▶ **EXERCISE PROMPT**:
Copy every line from the data below in which the string "SeenDigit" can be found.

▶ **DATA PROVIDED**:
◇ ◇ ◇ ◇

Definition digit_value (c : ascii) : option Z :=
  if is_digit c then Some (zcode c - 48)
  else if (97 <=? lower_code c) && (lower_code c <=? 122) then Some (lower_code c - 97 + 10)
  else None.

(** The digits of a number in [base], underscores skipped; the flag says whether
    there was one. *)
Fixpoint digits (base n : Z) (under : bool) (s : string) : option (Z * bool) :=
  match s with
  | EmptyString => Some (n, under)
  | String c s' =>
    if Ascii.eqb c "_" then digits base n true s'
    else d ← digit_value c;
         if base <=? d then None else digits base (n * base + d) under s'
  end.

(** The base prefix of a literal, and what follows it. *)
Definition base_prefix (s : string) : Z * string :=
  match s with
  | String "0" s1 =>
    match s1 with
    | String c (String _ _ as s2) =>
      if lower_code c =? 98 then (2, s2)
      else if lower_code c =? 111 then (8, s2)
      else if lower_code c =? 120 then (16, s2)
      else (8, s1)
    | _ => (8, s1)
    end
  | _ => (10, s)
  end.

(** The class of the last character read. *)
Inductive seen := SeenNone | SeenDigit | SeenUnder | SeenOther.

Fixpoint underscores_ok (hex : bool) (i : seen) (s : string) : bool :=
  match s with
  | EmptyString => match i with SeenUnder => false | _ => true end
  | String c s' =>
    if is_digit c || (hex && (97 <=? lower_code c) && (lower_code c <=? 102))
    then underscores_ok hex SeenDigit s'
    else if Ascii.eqb c "_"
    then match i with SeenDigit => underscores_ok hex SeenUnder s' | _ => false end
    else match i with SeenUnder => false | _ => underscores_ok hex SeenOther s' end
  end.

(** [underscoreOK] on a literal without its sign. *)
Definition underscoreOK (s : string) : bool :=
  match s with
  | String "0" (String c s2) =>
    let k := lower_code c in
    if (k =? 98) || (k =? 111) || (k =? 120) then underscores_ok (k =? 120) SeenDigit s2
    else underscores_ok false SeenNone s
  | _ => underscores_ok false SeenNone s
  end.

(** [ParseUint] with base 0, before the range is checked. *)
Definition parse_magnitude (s : string) : option Z :=
  match s with
  | EmptyString => None
  | _ =>
    let '(base, rest) := base_prefix s in
    '(n, under) ← digits base 0 false rest;
    if under && negb (underscoreOK s) then None else Some n
  end.

(** Remove a sign; [true] is a minus. *)
Definition sign (s : string) : bool * string :=
  match s with
  | String c s' => if Ascii.eqb c "-" then (true, s') else if Ascii.eqb c "+" then (false, s') else (false, s)
  | _ => (false, s)
  end.

(** [ParseInt] with base 0 and 64 bits. *)
Definition ParseInt (s : string) : option Z :=
  let '(neg, rest) := sign s in
  n ← parse_magnitude rest;
  if neg then (if 9223372036854775808 <? n then None else Some (- n))
  else if 9223372036854775808 <=? n then None else Some n.

(** ** Durations *)
Definition max63 : Z := 9223372036854775808.

(** [leadingInt]: [None] is an overflow. *)
Fixpoint leadingInt (x : Z) (s : string) : option (Z * string) :=
  match s with
  | String c s' =>
    if is_digit c then
      if max63 / 10 <? x then None
      else let x' := x * 10 + (zcode c - 48) in if max63 <? x' then None else leadingInt x' s'
    else Some (x, s)
  | EmptyString => Some (x, s)
  end.

(** [leadingFraction]: digits past an overflow are read and ignored. *)
Fixpoint leadingFraction (x : Z) (scale : spec_float) (overflow : bool) (s : string)
  : Z * spec_float * string :=
  match s with
  | String c s' =>
    if is_digit c then
      if overflow then leadingFraction x scale overflow s'
      else if (max63 - 1) / 10 <? x then leadingFraction x scale true s'
      else let y := x * 10 + (zcode c - 48) in
           if max63 <? y then leadingFraction x scale true s'
           else leadingFraction y (f64_mul scale (f64_of_int 10)) false s'
    else (x, scale, s)
  | EmptyString => (x, scale, s)
  end.

Definition num_char (c : ascii) : bool := Ascii.eqb c "." || is_digit c.

(** A unit: the characters before the next digit or period. *)
Fixpoint take_unit (s : string) : string * string :=
  match s with
  | String c s' => if num_char c then (EmptyString, s) else let '(u, r) := take_unit s' in (String c u, r)
  | EmptyString => (EmptyString, s)
  end.

Definition byte_char (n : BinNums.N) : ascii := ascii_of_N n.
(** Micro sign and Greek mu, in UTF-8. *)
Definition micro1 : string := String (byte_char 0xC2) (String (byte_char 0xB5) "s").
Definition micro2 : string := String (byte_char 0xCE) (String (byte_char 0xBC) "s").

Definition unitMap (u : string) : option Z :=
  if String.eqb u "ns" then Some 1
  else if String.eqb u "us" || String.eqb u micro1 || String.eqb u micro2 then Some 1000
  else if String.eqb u "ms" then Some 1000000
  else if String.eqb u "s" then Some 1000000000
  else if String.eqb u "m" then Some 60000000000
  else if String.eqb u "h" then Some 3600000000000
  else None.

Definition f64_div : spec_float -> spec_float -> spec_float := SFdiv f64_prec f64_emax.

(** [uint64(float64(f) * (float64(unit) / scale))], at most an hour. *)
Definition fraction_ns (f unit : Z) (scale : spec_float) : Z :=
  f64_to_i64 0 (f64_mul (f64_of_int f) (f64_div (f64_of_int unit) scale)).

(** A period and the digits after it; the flag says whether there were digits. *)
Definition fraction_part (s : string) : Z * spec_float * string * bool :=
  match s with
  | String "." s' =>
    let '(f, scale, rest) := leadingFraction 0 (f64_of_int 1) false s' in
    (f, scale, rest, negb (Nat.eqb (str_len rest) (str_len s')))
  | _ => (0, f64_of_int 1, s, false)
  end.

◇ ◇ ◇ ◇

▶ **YOUR SOLUTION**:
Inductive seen := SeenNone | SeenDigit | SeenUnder | SeenOther.
    then underscores_ok hex SeenDigit s'
    then match i with SeenDigit => underscores_ok hex SeenUnder s' | _ => false end
    if (k =? 98) || (k =? 111) || (k =? 120) then underscores_ok (k =? 120) SeenDigit s2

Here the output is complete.